If panics are maintained in a stack and only the top one can be recovered (this example shows the possibility is high), then the panics created by Goexit calls shouldn't be pushed into the panic stack. Instead, each goroutine should maintain a separated field to record the last (or the first) panic created by Goexit calls.

BTW, the following program proves that if a panic created by Goexit is at the top of the panic stack, then all other panics will also not get recovered.

package main

import "fmt"
import "runtime"

func main() {
	go func() {
		defer func() {
			fmt.Println("bb", recover()) // <nil>
		}()
		defer func() {
			defer func() {
				fmt.Println("aa", recover()) // <nil>
			}()
			defer runtime.Goexit()
			panic(2)
		}()
		panic(1)
	}()
	
	select{}
}

go101 · 2019-09-26T15:19:17Z

@ianlancetaylor
It looks gccgo and gc disagree on the last example.

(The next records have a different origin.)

#[export] Instance memory_error : SeaOrmError string := {|
  DbErr_to_string e := e;
  DbErr_is_connection _ := false;
  DbErr_driver _ := None;
  DbErr_custom m := m;
|}.

#[export] Instance memory_table : LeaseTable (gmap string Model) string := {|
  lease_insert id m d :=
    match d !! id with Some _ => (Err "duplicate key"%string, d) | None => (Ok tt, <[id := m]> d) end;
  lease_find id d := (Ok (d !! id), d);
  lease_update id f u d := (Ok match d !! id with Some m => if f m then 1 else 0 | None => 0 end,
    updated_rows id f u d);
  lease_delete id f d := (Ok tt, remaining_rows id f d);
|}.

#[export] Instance memory_rows : LeaseRows (gmap string Model) := λ d, d.

#[export] Instance memory_laws : LeaseTableLaws (gmap string Model) string.
Proof.
  split; unfold rows, memory_rows; cbn; try done.
  - intros id m d. destruct (d !! id) eqn:Hd; auto.
  - intros id f u d. split; [done|]. destruct (d !! id) as [m|]; [destruct (f m) eqn:Hf|]; split; intros Hx;
      try done; try (by exists m); destruct Hx as (? & [= <-] & ?); congruence.
Qed.

Definition configs : list RuntimeLeaseConfig :=
  [RuntimeLeaseConfig_new "workers" "node-a"; RuntimeLeaseConfig_new "workers" "node-b"].

Lemma configs_distinct : distinct_owners configs.
Proof.
  intros [|[|i]] [|[|j]] c c' Hne; cbn; try done; by intros [= <-] [= <-].
Qed.

Definition max_utc : Z := from_secs (10 ^ 11).

(** Node a owns the lease and stalls; node b takes over once it has expired. *)
Definition takeover : list schedule :=
  [Run 0; Run 0; Run 0; Run 0;                     (* a: cancelled?, now, insert, start *)
   Run 1; Run 1; Run 1; Run 1;                     (* b: cancelled?, now, insert fails, standby *)
   Wait (from_secs 30); Run 1; Run 1; Run 1; Run 1; Run 1; Run 1; Run 1].

Definition start := lease_system (DbErr := string) max_utc 10 configs (∅ : gmap string Model) 0.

ianlancetaylor · 2019-09-27T19:13:34Z

@go101 Thanks for noticing that difference. I think we should work out this issue, and then we can make sure that the implementations do the same thing.

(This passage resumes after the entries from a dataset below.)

Definition claim_update (o : str) (e now at_ : Z) : scheduled_task_update :=
  mk_scheduled_task_update None None (Some (Some o)) (Some (Some e)) (Some (Some now)) None at_.
Definition renewal_update (e at_ : Z) : scheduled_task_update :=
  mk_scheduled_task_update None None None (Some (Some e)) None None at_.
Definition completion_update (next finished at_ : Z) : scheduled_task_update :=
  mk_scheduled_task_update None (Some next) (Some None) (Some None) None (Some (Some finished)) at_.

Lemma claim_filter_change o e due now at_ m : claim_filter due now m = true →
  row_change o now m (assign (claim_update o e now at_) m) ∧ task_row_next_run_at m = due.
Proof.
  unfold claim_filter. intros [[Hd%bool_decide_eq_true _]%andb_true_iff Hav]%andb_true_iff. split; [|done].
  apply change_claim; [done| |done]. intros o' x Ho Hx. rewrite Ho, Hx in Hav.
  rewrite !bool_decide_false in Hav by done. by apply bool_decide_eq_true in Hav.
Qed.

Lemma due_at_some T (d : D) m : task_rows d !! T = Some m → due_at T d = task_row_next_run_at m.
Proof. unfold due_at. by intros ->. Qed.

Lemma ok_one_dec {E} (r : result E Z) : r = Ok 1 ∨ r ≠ Ok 1.
Proof. destruct r as [n|e]; [destruct (decide (n = 1)) as [->|]|]; [by left|right; congruence..]. Qed.

Lemma not_ok_one {A} (r : result DbErr Z) (a b : A) : r ≠ Ok 1 → match r with Ok 1 => a | _ => b end = b.
Proof. intros Hr. by repeat case_match. Qed.

Lemma logged_update_none i T u firing (r : result DbErr Z) : r ≠ Ok 1 → logged_update i T u firing r = [].
Proof. intros Hr. unfold logged_update. by apply not_ok_one. Qed.

Lemma alone_claim {A} i (Φ : A → world → Prop) (k : _ → io A) t g s now due e at_ w :
  local i t g s w → clock_read now w → (∀ f, s ≠ Claimed f) → e = now + scheduled_claim_ttl t →
  (∀ w1, local i t (Some (mk_grant due now e)) (Claimed due) w1 → alone i Φ (k (Ok 1)) w1) →
  (∀ r w1, r ≠ Ok 1 → local i t None s w1 → alone i Φ (k r) w1) →
  alone i Φ (Act (UpdateTask (worker_row_id t) (claim_filter due now)
    (claim_update (scheduled_owner_id t) e now at_)) k) w.
Proof.
  intros Hl Hn Hs He Hok Herr. apply part_event. intros w1 HR HI r w2 Hx. cbn [schedule_handle] in Hx.
  set (u := claim_update _ _ _ _) in *.
  pose proof (update_rows (worker_row_id t) (claim_filter due now) u (task_database w1)) as Hlaw.
  destruct (task_update _ _ _ _) as [r' d]. destruct Hx as [-> ->]. destruct Hlaw as [Hrows Hone].
  eapply worker_local_relies in Hl; [|done]. destruct HR as (_ & Hclock & _).
  destruct Hl as (p & Hp & <- & Hg & Hph).
  assert (rows_change (scheduled_owner_id (worker_task p)) now (worker_row_id (worker_task p)) (rows w1) (task_rows d)) as Hr.
  { eapply update_rows_change; [|exact Hrows]. intros m _ Hm. exact (proj1 (claim_filter_change _ e due now at_ m Hm)). }
  assert (now ≤ task_clock w1 + skew) as Hnow by (unfold clock_read in Hn; lia).
  destruct (ok_one_dec r') as [->|Hne].
  - destruct (Hone eq_refl) as (m & Hm & Hf & Hm').
    destruct (claim_filter_change (scheduled_owner_id (worker_task p)) e due now at_ m Hf) as [_ Hdue].
    rewrite (due_at_some _ _ m Hm), Hdue.
    assert (phase_of i (Granted i (worker_row_id (worker_task p)) due :: task_log w1) = Some (Claimed due)) as Hph'.
    { unfold phase_of in *. cbn. by rewrite decide_True, Hph. }
    split_and!; [|done|].
    + apply (schedule_inv_step i p (worker_update (DbErr := DbErr) u due (Ok 1)) w1 d now [_] (Claimed due) HI Hp eq_refl Hr Hnow); [|done| |done|].
      * cbn. intros g' [= <-]. split; [cbn; lia|]. exists (assign u m). split; [done|]. left. cbn.
        split_and!; [done..|]. exists e. split; [done|lia].
      * repeat constructor. eauto.
      * intros f' [= <-]. cbn. eauto.
    + apply Hok. exists (worker_update (DbErr := DbErr) u due (Ok 1) p). cbn. by rewrite list_lookup_alter_eq, Hp.
  - rewrite logged_update_none by done.
    set (f := worker_update u (due_at _ _) r').
    assert (worker_task (f p) = worker_task p ∧ worker_held (f p) = None) as [Hft Hfh].
    { subst f. unfold worker_update. cbn. by rewrite not_ok_one. }
    split_and!; [|done|].
    + apply (schedule_inv_step i p f w1 d now [] s HI Hp Hft Hr Hnow); [by rewrite Hfh|cbn; lia|constructor|done|].
      intros f' ->. by destruct (Hs f').
    + apply Herr; [done|]. exists (f p). cbn. by rewrite list_lookup_alter_eq, Hp.
Qed.

(** The row of a held claim that is still owned is due for its firing. *)
Lemma owned_row i p g (w : world) c m :
  schedule_inv w → workers w !! i = Some p → worker_held p = Some g →
  rows w !! worker_row_id (worker_task p) = Some m → owns_claim c m = true →
  firing_owner_id c = scheduled_owner_id (worker_task p) →
  task_row_claim_owner_id m = Some (scheduled_owner_id (worker_task p)) ∧
  task_row_last_claimed_at m = Some (grant_claimed_at g) ∧
  task_row_next_run_at m = grant_firing g ∧
  ∃ x, task_row_claim_expires_at m = Some x ∧ grant_expires_at g ≤ x + 2 * skew.
Proof.
  intros HI Hp Hg Hm [Ho%bool_decide_eq_true _]%andb_true_iff Hc. rewrite Hc in Ho.
  destruct (inv_held w HI i p g Hp Hg) as [_ (m' & Hm' & [?|[? _]])]; simplify_eq; done.
Qed.

Lemma alone_complete {A} i (Φ : A → world → Prop) (k : _ → io A) t g c next finished at_ w :
  local i t (Some g) (Executed (grant_firing g)) w →
  firing_owner_id c = scheduled_owner_id t → grant_firing g < next →
  (∀ r s w1, (∀ f, s ≠ Claimed f) → local i t None s w1 → alone i Φ (k r) w1) →
  alone i Φ (Act (UpdateTask (worker_row_id t) (owns_claim c) (completion_update next finished at_)) k) w.
Proof.
  intros Hl Ho Hnext Hk. apply part_event. intros w1 HR HI r w2 Hx. cbn [schedule_handle] in Hx.
  set (u := completion_update _ _ _) in *.
  pose proof (update_rows (worker_row_id t) (owns_claim c) u (task_database w1)) as Hlaw.
  destruct (task_update _ _ _ _) as [r' d]. destruct Hx as [-> ->]. destruct Hlaw as [Hrows Hone].
  eapply worker_local_relies in Hl; [|done]. destruct Hl as (p & Hp & <- & Hg & Hph).
  assert (rows_change (scheduled_owner_id (worker_task p)) (task_clock w1) (worker_row_id (worker_task p))
    (rows w1) (task_rows d)) as Hr.
  { eapply update_rows_change; [|exact Hrows]. intros m Hm Hf.
    destruct (owned_row i p g w1 c m) as (Hown & _ & Hd & _); [done..|].
    apply change_own; [cbn; lia|done|by right]. }
  assert (task_clock w1 ≤ task_clock w1 + skew) as Hnow by lia.
  destruct (ok_one_dec r') as [->|Hne].
  - destruct (Hone eq_refl) as (m & Hm & Hf & Hm').
    destruct (owned_row i p g w1 c m) as (_ & _ & Hdue & _); [done..|].
    rewrite (due_at_some _ _ m Hm), Hdue. set (f := grant_firing g) in *.
    assert (phase_of i (Finished i (worker_row_id (worker_task p)) f :: task_log w1) = Some Waiting) as Hph'.
    { unfold phase_of in *. cbn. rewrite decide_True by done. rewrite Hph. by rewrite decide_True. }
    split_and!; [|done|].
    + apply (schedule_inv_step i p (worker_update (DbErr := DbErr) u f (Ok 1)) w1 d (task_clock w1) [_] Waiting HI Hp eq_refl Hr Hnow);
        [done|cbn; lia| |done|done].
      repeat constructor. exists m, (assign u m). split_and!; [done..|cbn; lia].
    + apply (Hk _ Waiting); [done|]. exists (worker_update (DbErr := DbErr) u f (Ok 1) p). cbn.
      by rewrite list_lookup_alter_eq, Hp.
  - rewrite logged_update_none by done.
    set (f := worker_update u (due_at _ _) r').
    split_and!; [|done|].
    + by apply (schedule_inv_step i p f w1 d (task_clock w1) [] (Executed (grant_firing g)) HI Hp eq_refl Hr Hnow); [|cbn; lia| |exact Hph|].
    + eapply (Hk _ (Executed (grant_firing g))); [done|]. exists (f p). cbn. by rewrite list_lookup_alter_eq, Hp.
Qed.

(** ** The body and the renewals *)
#[local] Abbreviation body_part i := (part i (body_relies i) (renewal_relies i)).
#[local] Abbreviation renewal_part i := (part i (renewal_relies i) (body_relies i)).

Lemma body_local_relies i t f c s w w' : body_local i t f c s w → body_relies i w w' → body_local i t f c s w'.
Proof. intros Hl [Hr _]. auto. Qed.
Lemma renewal_local_relies i t g w w' : renewal_local i t g w → renewal_relies i w w' → renewal_local i t g w'.
Proof. intros Hl [Hr _]. auto. Qed.

(** A token or the log of the process changes, but no row. *)
Lemma inv_own_step i p f es s (w : world) :
  schedule_inv w → workers w !! i = Some p → worker_task (f p) = worker_task p →
  worker_held (f p) = worker_held p → (length es ≤ 1)%nat → Forall (λ e, e = Ran i) es →
  phase_of i (es ++ task_log w) = Some s →
  (∀ f', s = Claimed f' → phase_of i (task_log w) = Some s) →
  schedule_inv (with_log es (with_worker i f w)).
Proof.
  intros HI Hp Ht Hh Hlen Hes Hs Hc.
  apply (schedule_inv_step i p f w (task_database w) (task_clock w) es s HI Hp Ht); [constructor|lia| |done| |done|].
  - rewrite Hh. intros g. by apply (inv_held w HI i).
  - eapply Forall_impl; [|exact Hes]. by intros e ->.
  - intros f' ->. rewrite Hh. eapply (inv_claimed w HI i); eauto.
Qed.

go101 · 2019-09-27T20:15:40Z

It looks the difference is, in gccgo, the panic created in Goexit will not shadow the newest panic, whereas gc will. In gccgo, the panic created in Goexit will shadow the panics before the newest panic.

ianlancetaylor · 2019-09-27T23:14:42Z

Yes, but let's first figure out what is correct, and then implement that.

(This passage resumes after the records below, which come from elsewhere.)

(* ===== verification/LinuxEngine.v ===== *)
(** * The read-only Linux engine

    [aster_forge_cloud_files/linux/src/engine.rs]: lookups, attributes, reads
    bound to the revision captured at open, and directory snapshots.

    Calls of the engine run concurrently, so each is a process in the sense of
    [Process]: its events are the calls of the product's backend and stores
    and the critical sections of the engine's mutex.  An engine is generic in
    the state [St] that its mutex protects; the ports are those of
    [CloudFilesBackend], [LinuxWritebackStore] and
    [LinuxNamespaceMutationStore]. *)
From S2P Require Export Process LinuxNamespace.

(** ** Ports *)
Inductive port_call : Type :=
  (* CloudFilesBackend *)
  | GetItem (key : CloudItemKey)
  | ListChildren (parent : CloudItemKey) (cursor : option PageCursor)
  | ReadContent (request : ContentReadRequest)
  (* LinuxWritebackStore *)
  | ActivateMount (scope : CloudScope) (generation : SessionGeneration)
  | OpenRecovered (key : CloudItemKey) (generation : SessionGeneration)
  | OpenExisting (request : LinuxWriteOpenRequest) (base_content : list byte)
  | StoreRead (session : LinuxWriteSessionId) (offset size : Z)
  | StoreWrite (session : LinuxWriteSessionId) (offset : Z) (bytes : list byte)
  | StoreTruncate (session : LinuxWriteSessionId) (size : Z)
  | StoreSync (session : LinuxWriteSessionId) (data_only : bool)
  | StoreClose (session : LinuxWriteSessionId)
  (* LinuxNamespaceMutationStore *)
  | ActivateNamespace (scope : CloudScope) (generation : SessionGeneration)
  | CreateFile (request : LinuxCreateFileRequest)
  | OpenCreatedFile (key : CloudItemKey) (generation : SessionGeneration)
  | ActivateNamespaceOverlay (scope : CloudScope) (generation : SessionGeneration)
  | CreateDirectory (request : LinuxCreateDirectoryRequest)
  | Rename (request : LinuxRenameRequest)
  | Remove (request : LinuxRemoveRequest).

Abbreviation namespace_result := (result LinuxNamespaceMutationStoreError).

Definition port_answer (c : port_call) : Type :=
  match c with
  | GetItem _ => backend_result CloudItem
  | ListChildren _ _ => backend_result CloudItemPage
  | ReadContent _ => backend_result ContentReadResponse
  | ActivateMount _ _ => store_result (list LocalContentSnapshot)
  | OpenRecovered _ _ => store_result (option LinuxWriteSession)
  | OpenExisting _ _ => store_result LinuxWriteSession
  | StoreRead _ _ _ => store_result (list byte)
  | StoreWrite _ _ _ | StoreTruncate _ _ => store_result LinuxWriteCommit
  | StoreSync _ _ => store_result (option LinuxWriteCommit)
  | StoreClose _ => store_result unit
  | ActivateNamespace _ _ => namespace_result (list LinuxCreatedFile)
  | CreateFile _ => namespace_result LinuxCreateFileAcceptance
  | OpenCreatedFile _ _ => namespace_result LinuxWriteSession
  | ActivateNamespaceOverlay _ _ => namespace_result LinuxNamespaceOverlay
  | CreateDirectory _ => namespace_result LinuxNamespaceItem
  | Rename _ => namespace_result LinuxRenameAcceptance
  | Remove _ => namespace_result LinuxNamespaceTombstone
  end.

(** ** Events

    [Diverge] is never answered: a loop that has used up its turns waits
    there. *)
Inductive linux_event (St : Type) : Type :=
  | Call (c : port_call)
  | Critical (X : Type) (section : St → X * St)
  | Diverge.
Arguments Call {St} c.
Arguments Critical {St X} section.
Arguments Diverge {St}.

Definition linux_answer (St : Type) (e : linux_event St) : Type :=
  match e with
  | Call c => port_answer c
  | @Critical _ X _ => X
  | Diverge => Empty_set
  end.

Abbreviation io St A := (prog (linux_answer St) (linux_result A)).

Definition io_bind {St A B} (p : io St A) (f : A → io St B) : io St B :=
  prog_bind (λ r, match r with Ok a => f a | Err e => Return (Err e) end) p.

Notation "x ←? p ; q" := (io_bind p (λ x, q)) (at level 20, p at level 100, q at level 200, right associativity).
Notation "' x ←? p ; q" := (io_bind p (λ x, q))
  (at level 20, x pattern, p at level 100, q at level 200, right associativity).

Definition done_with {St A} (r : linux_result A) : io St A := Return r.
Definition call_port {St A} {E : Type} (f : E → LinuxCloudFilesError) (c : port_call)
    (cast : port_answer c → result E A) : io St A :=
  Act (answer := linux_answer St) (Call c) (λ x, Return (map_err f (cast x))).
Definition locked {St A} (section : St → linux_result A * St) : io St A :=
  Act (answer := linux_answer St) (Critical section) Return.
Definition diverge {St A} : io St A :=
  Act (answer := linux_answer St) Diverge (λ x, match x with end).

Section ports.
Context {St : Type}.

Definition backend_get_item (key : CloudItemKey) : io St CloudItem :=
  call_port LinuxBackend (GetItem key) (λ x, x).
Definition backend_list_children (parent : CloudItemKey) (cursor : option PageCursor) : io St CloudItemPage :=
  call_port LinuxBackend (ListChildren parent cursor) (λ x, x).
Definition backend_read_content (request : ContentReadRequest) : io St ContentReadResponse :=
  call_port LinuxBackend (ReadContent request) (λ x, x).
End ports.

(** ** State *)
Record RemoteFile : Type := mk_RemoteFile {
  remote_file_inode : LinuxInode;
  remote_file_key : CloudItemKey;
  remote_file_revision : ContentRevision;
  remote_file_size : Z;
}.

Record HandleState : Type := mk_HandleState {
  handles_next : Z;
  handles_files : gmap LinuxFileHandle RemoteFile;
  handles_directories : gmap LinuxDirectoryHandle LinuxDirectorySnapshot;
}.

Definition HandleState_default : HandleState := mk_HandleState 0 ∅ ∅.

(** The counter of both engines. *)
Definition next_handle (next : Z) : linux_result (Z * Z) :=
  let current := if decide (next = 0) then 1 else next in
  match checked_add U64_MAX current 1 with
  | None => Err HandleExhausted
  | Some next => Ok (current, next)
  end.

Definition HandleState_allocate (s : HandleState) : linux_result (Z * HandleState) :=
  '(current, next) ← next_handle (handles_next s);
  Ok (current, mk_HandleState next (handles_files s) (handles_directories s)).

(** ** Operations that keep no state *)
Section overlay.
Context {St : Type} (table : LinuxInodeTable) (policy : LinuxAttributePolicy).

Definition node_from_item (item : CloudItem) : linux_result LinuxNode :=
  (if CloudItem_is_root item then Ok tt else validate_linux_name (item_name item));;
  record ← ok_or (LinuxInodeTable_by_key table (item_key item)) MissingInodeRecord;
  node_from_item_and_record policy item record.

Definition load_item_for_overlay (inode : LinuxInode) : io St CloudItem :=
  record ←? done_with (ok_or (LinuxInodeTable_by_inode table inode) (UnknownInode (inode_get inode)));
  item ←? backend_get_item (record_key record);
  if decide (item_key item ≠ record_key record) then
    done_with (Err (InvalidBackendResponse "get_item returned a different scoped stable identity"))
  else if decide (CloudItem_is_root item ≠ bool_decide (inode = LINUX_ROOT_INODE)) then
    done_with (Err (InvalidBackendResponse "get_item root shape did not match the restored inode role"))
  else done_with (Ok item).

(** The items of one page: the names seen and the children so far. *)
Fixpoint accept_children (parent : CloudItemKey) (items : list CloudItem) (seen : gset string)
    (children : list CloudItem) : linux_result (gset string * list CloudItem) :=
  match items with
  | [] => Ok (seen, children)
  | item :: items =>
      if decide (item_key_scope (item_key item) ≠ item_key_scope parent ∨
                 item_parent_id item ≠ Some (item_key_item_id parent)) then
        Err (InvalidBackendResponse "directory child escaped the requested parent scope")
      else
        validate_linux_name (item_name item);;
        if decide (item_name item ∈ seen) then
          Err (InvalidBackendResponse "directory enumeration returned duplicate child names")
        else accept_children parent items ({[item_name item]} ∪ seen) (children ++ [item])
  end.

Fixpoint load_pages (fuel : nat) (parent : CloudItemKey) (cursor : option PageCursor)
    (seen_cursors : gset PageCursor) (seen_names : gset string) (children : list CloudItem) : io St (list CloudItem) :=
  match fuel with
  | O => diverge
  | S fuel =>
      page ←? backend_list_children parent cursor;
      '(seen_names, children) ←? done_with (accept_children parent (page_items page) seen_names children);
      match page_next_cursor page with
      | None => done_with (Ok children)
      | Some next_cursor =>
          if decide (next_cursor ∈ seen_cursors) then
            done_with (Err (InvalidBackendResponse "directory pagination repeated a continuation cursor"))
          else load_pages fuel parent (Some next_cursor) ({[next_cursor]} ∪ seen_cursors) seen_names children
      end
  end.

Definition load_children_for_overlay (fuel : nat) (parent : CloudItemKey) : io St (list CloudItem) :=
  load_pages fuel parent None ∅ ∅ [].

Definition load_children (fuel : nat) (parent : CloudItemKey) : io St (list CloudItem) :=
  children ←? load_children_for_overlay fuel parent;
  if existsb (λ item, bool_decide (LinuxInodeTable_by_key table (item_key item) = None)) children
  then done_with (Err MissingInodeRecord)
  else done_with (Ok children).

Definition LinuxReadOnlyEngine_lookup (fuel : nat) (parent : LinuxInode) (name : string) : io St LinuxNode :=
  _ ←? done_with (validate_linux_name name);
  parent_item ←? load_item_for_overlay parent;
  if decide (item_kind parent_item ≠ DirectoryKind) then done_with (Err NotDirectory)
  else
    children ←? load_children fuel (item_key parent_item);
    match List.find (λ item, bool_decide (item_name item = name)) children with
    | None => done_with (Err (LinuxBackend (CloudBackendError_new BackendNotFound)))
    | Some item => done_with (node_from_item item)
    end.

Definition LinuxReadOnlyEngine_getattr (inode : LinuxInode) : io St LinuxNode :=
  item ←? load_item_for_overlay inode;
  done_with (node_from_item item).

Definition hydrate_item_for_write (item : CloudItem) (session_generation : SessionGeneration)
    : io St (LinuxWriteOpenRequest * list byte) :=
  if decide (item_kind item ≠ FileKind) then done_with (Err NotFile)
  else
    content ←? done_with (ok_or (item_content item)
      (InvalidBackendResponse "regular file omitted content metadata"));
    let request := ContentReadRequest_whole (item_key item) (content_revision content) (content_size content) in
    response ←? backend_read_content request;
    _ ←? done_with (map_err
      (λ _, InvalidBackendResponse "write hydration violated the requested revision or complete-file extent")
      (ContentReadRequest_validate_response request response));
    done_with (Ok (LinuxWriteOpenRequest_new (item_key item) (content_revision content) (content_size content)
      session_generation, response_bytes response)).

Definition hydrate_for_write (inode : LinuxInode) (session_generation : SessionGeneration)
    : io St (LinuxWriteOpenRequest * list byte) :=
  item ←? load_item_for_overlay inode;
  hydrate_item_for_write item session_generation.
End overlay.

(** ** Operations with handles *)
Section engine.
Context (table : LinuxInodeTable) (policy : LinuxAttributePolicy).

Definition insert_file (file : RemoteFile) (s : HandleState) : linux_result LinuxFileHandle * HandleState :=
  match HandleState_allocate s with
  | Err e => (Err e, s)
  | Ok (handle, s) =>
      let handle := mk_LinuxFileHandle handle in
      (Ok handle, mk_HandleState (handles_next s) (<[handle := file]> (handles_files s)) (handles_directories s))
  end.

Definition LinuxReadOnlyEngine_open_file (inode : LinuxInode) : io HandleState LinuxFileHandle :=
  item ←? load_item_for_overlay table inode;
  if decide (item_kind item ≠ FileKind) then done_with (Err NotFile)
  else
    match item_content item with
    | None => done_with (Err (InvalidBackendResponse "regular file omitted content metadata"))
    | Some content =>
        locked (insert_file (mk_RemoteFile inode (item_key item) (content_revision content) (content_size content)))
    end.

Definition opened_file (inode : LinuxInode) (handle : LinuxFileHandle) (s : HandleState)
    : linux_result RemoteFile * HandleState :=
  (match handles_files s !! handle with
   | None => Err StaleHandle
   | Some opened => if decide (remote_file_inode opened ≠ inode) then Err StaleHandle else Ok opened
   end, s).

Definition LinuxReadOnlyEngine_read_file (inode : LinuxInode) (handle : LinuxFileHandle) (offset size : Z)
    : io HandleState (list byte) :=
  opened ←? locked (opened_file inode handle);
  if decide (size = 0 ∨ remote_file_size opened ≤ offset) then done_with (Ok [])
  else
    let length := Z.min size (remote_file_size opened - offset) in
    range ←? done_with (map_err
      (λ _, InvalidBackendResponse "validated FUSE range could not be represented by the core model")
      (ByteRange_new offset length));
    let request := ContentReadRequest_range (remote_file_key opened) (remote_file_revision opened)
      (remote_file_size opened) range in
    response ←? backend_read_content request;
    _ ←? done_with (map_err
      (λ _, InvalidBackendResponse "content response violated the requested revision or range")
      (ContentReadRequest_validate_response request response));
    done_with (Ok (response_bytes response)).

Definition LinuxReadOnlyEngine_release_file (handle : LinuxFileHandle) : io HandleState unit :=
  locked (λ s, (if decide (handles_files s !! handle = None) then Err StaleHandle else Ok tt,
    mk_HandleState (handles_next s) (delete handle (handles_files s)) (handles_directories s))).

Definition insert_directory (snapshot : LinuxDirectorySnapshot) (s : HandleState)
    : linux_result LinuxDirectoryHandle * HandleState :=
  match HandleState_allocate s with
  | Err e => (Err e, s)
  | Ok (handle, s) =>
      let handle := mk_LinuxDirectoryHandle handle in
      (Ok handle, mk_HandleState (handles_next s) (handles_files s) (<[handle := snapshot]> (handles_directories s)))
  end.

(** [iter().map(..).collect::<Result<Vec<_>>>()]: the first error ends it. *)
Fixpoint collect_ok {A B} (f : A → linux_result B) (l : list A) : linux_result (list B) :=
  match l with
  | [] => Ok []
  | x :: l => y ← f x; ys ← collect_ok f l; Ok (y :: ys)
  end.

Definition child_entry (child : CloudItem) : linux_result LinuxDirectoryEntry :=
  node ← node_from_item table policy child;
  Ok (LinuxDirectoryEntry_from_node (item_name child) node).

Definition LinuxReadOnlyEngine_open_directory (fuel : nat) (inode : LinuxInode) : io HandleState LinuxDirectoryHandle :=
  item ←? load_item_for_overlay table inode;
  if decide (item_kind item ≠ DirectoryKind) then done_with (Err NotDirectory)
  else
    children ←? load_children table fuel (item_key item);
    entries ←? done_with (collect_ok child_entry children);
    parent ←? done_with
      match item_parent_id item with
      | Some parent_id =>
          let parent_key := CloudItemKey_new (item_key_scope (item_key item)) parent_id in
          record ← ok_or (LinuxInodeTable_by_key table parent_key) MissingInodeRecord;
          Ok (record_inode record)
      | None => Ok inode
      end;
    locked (insert_directory (LinuxDirectorySnapshot_with_entries inode parent entries)).

Definition LinuxReadOnlyEngine_directory_snapshot (inode : LinuxInode) (handle : LinuxDirectoryHandle)
    : io HandleState LinuxDirectorySnapshot :=
  locked (λ s, (match handles_directories s !! handle with
    | None => Err StaleHandle
    | Some snapshot => if decide (dirsnap_directory snapshot ≠ inode) then Err StaleHandle else Ok snapshot
    end, s)).

Definition LinuxReadOnlyEngine_release_directory (handle : LinuxDirectoryHandle) : io HandleState unit :=
  locked (λ s, (if decide (handles_directories s !! handle = None) then Err StaleHandle else Ok tt,
    mk_HandleState (handles_next s) (handles_files s) (delete handle (handles_directories s)))).
End engine.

go101 · 2019-09-28T17:58:43Z

Personally, I think panicking and exiting should be two different properties of gorotines.

gopherbot · 2019-10-09T22:16:56Z

Change https://golang.org/cl/200081 mentions this issue: runtime: ensure that Goexit cannot be aborted by a recursive panic/recover

danscales · 2019-10-09T22:35:48Z

I figured out how to make sure that Goexits are not aborted by recovers that happen in defers below them... It didn't require any stack smashing or extra stubs -- just saving the pc/sp when making calls to deferred functions from the Goexit defer processing loop. See the mentioned change for the fix.

We discussed the abort behavior with respect to panic and Goexit, and are leaning toward only changing the Goexit behavior (which is the mentioned changed). As summarized well by Robert at https://go-review.googlesource.com/c/go/+/189377/7/doc/go_spec.html#6169 [paraphrased here]

From a programmer's point of view, if a defer contains a recover() call, I expect it to catch any pending panic, no matter where they are coming from. Otherwise it's impossible to write code that protects against (expected and unexpected) panics leaving a function/API entry point. So that would argue against "only recover the panic initiated in its own function".

And the abort (replace) behavior for panics exactly coalesces panics down so that we make sure that a recover in a function always stops all panics within that function or its callees.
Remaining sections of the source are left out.